[Records drawn from a dataset]
(** The breaker follows the health of the pipeline and cannot stick.  After a
    report admission is paused exactly when the backlog is over its threshold or
    more dead letters than allowed arrived since the last report - none on the
    first; the next report, if no dead letter arrived and the backlog is down,
    resumes it; and with no further report the pause ends by itself within two
    minutes. *)
Theorem breaker_follows_health s now m :
  0 <= ADMISSION_PAUSE_NEW_DEAD_LETTERS s →
  let '(st, m') := report_queue_depth s now m in
  let fresh := match rm_cursor m with None => 0 | Some c => dead_after c (r_dead (rm_redis m)) end in
  (is_paused m' = true ↔ ADMISSION_PAUSE_NEW_DEAD_LETTERS s < fresh ∨
                         ADMISSION_PAUSE_BACKLOG_THRESHOLD s < xlen (r_stream (rm_redis m))) ∧
  (∀ r now2, r_dead r = r_dead (rm_redis m) → xlen (r_stream r) <= ADMISSION_PAUSE_BACKLOG_THRESHOLD s →
     is_paused (report_queue_depth s now2 (with_redis r m')).2 = false) ∧
  (∀ r, r_now (rm_redis m) + 120000 <= r_now r → is_paused (with_redis r m') = false).
Proof.
  intros Hcap. unfold report_queue_depth, collect_queue_stats.
  set (dead := r_dead (rm_redis m)). set (cap := ADMISSION_PAUSE_NEW_DEAD_LETTERS s) in *.
  set (newest := match last (s_entries dead) with Some e => e.1 | None => (0, 0) end).
  assert (Hcount : count_new_dead_letters (Z.to_nat cap) dead (rm_cursor m) =
    (match rm_cursor m with None => 0 | Some c => Z.min (cap + 1) (dead_after c dead) end, newest)).
  { unfold count_new_dead_letters. fold newest. destruct (rm_cursor m) as [c|]; [|done].
    f_equal. unfold dead_after. fold newest. rewrite length_take. lia. }
  rewrite Hcount. cbn iota beta zeta.
  assert (Hlive : ∀ b t mm, 0 < t → is_paused (set_admission_paused b t mm) = b).
  { intros [] t mm Ht; [|done]. unfold is_paused, set_admission_paused. simpl.
    apply live_later. unfold expiry_after. lia. }
  split_and!.
  - rewrite Hlive by lia. unfold unhealthy. simpl. fold cap. rewrite orb_true_iff, !Z.ltb_lt.
    destruct (rm_cursor m); lia.
  - intros r now2 Hd Hx. simpl. rewrite Hd. fold dead. unfold count_new_dead_letters. fold newest.
    rewrite Hlive by lia. unfold unhealthy. simpl. fold cap.
    assert (Hnil : filter (λ e : sid * fields, sid_ltb newest e.1 = true ∧ sid_ltb newest e.1 = false)
      (s_entries dead) = []).
    { apply filter_none. intros e _ [H1 H2]. congruence. }
    rewrite Hnil, take_nil. simpl. apply orb_false_iff. rewrite !Z.ltb_ge. lia.
  - intros r Hr. unfold set_admission_paused. simpl. destruct (unhealthy _ _); [|done].
    unfold is_paused. simpl. unfold live, expiry_after. zlia.
Qed.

> TASK OBJECTIVE
Verbatim output is expected for the lines from the start of the data to the line in which "minutes. *)" appears, both included.

> REPLY
(** The breaker follows the health of the pipeline and cannot stick.  After a
    report admission is paused exactly when the backlog is over its threshold or
    more dead letters than allowed arrived since the last report - none on the
    first; the next report, if no dead letter arrived and the backlog is down,
    resumes it; and with no further report the pause ends by itself within two
    minutes. *)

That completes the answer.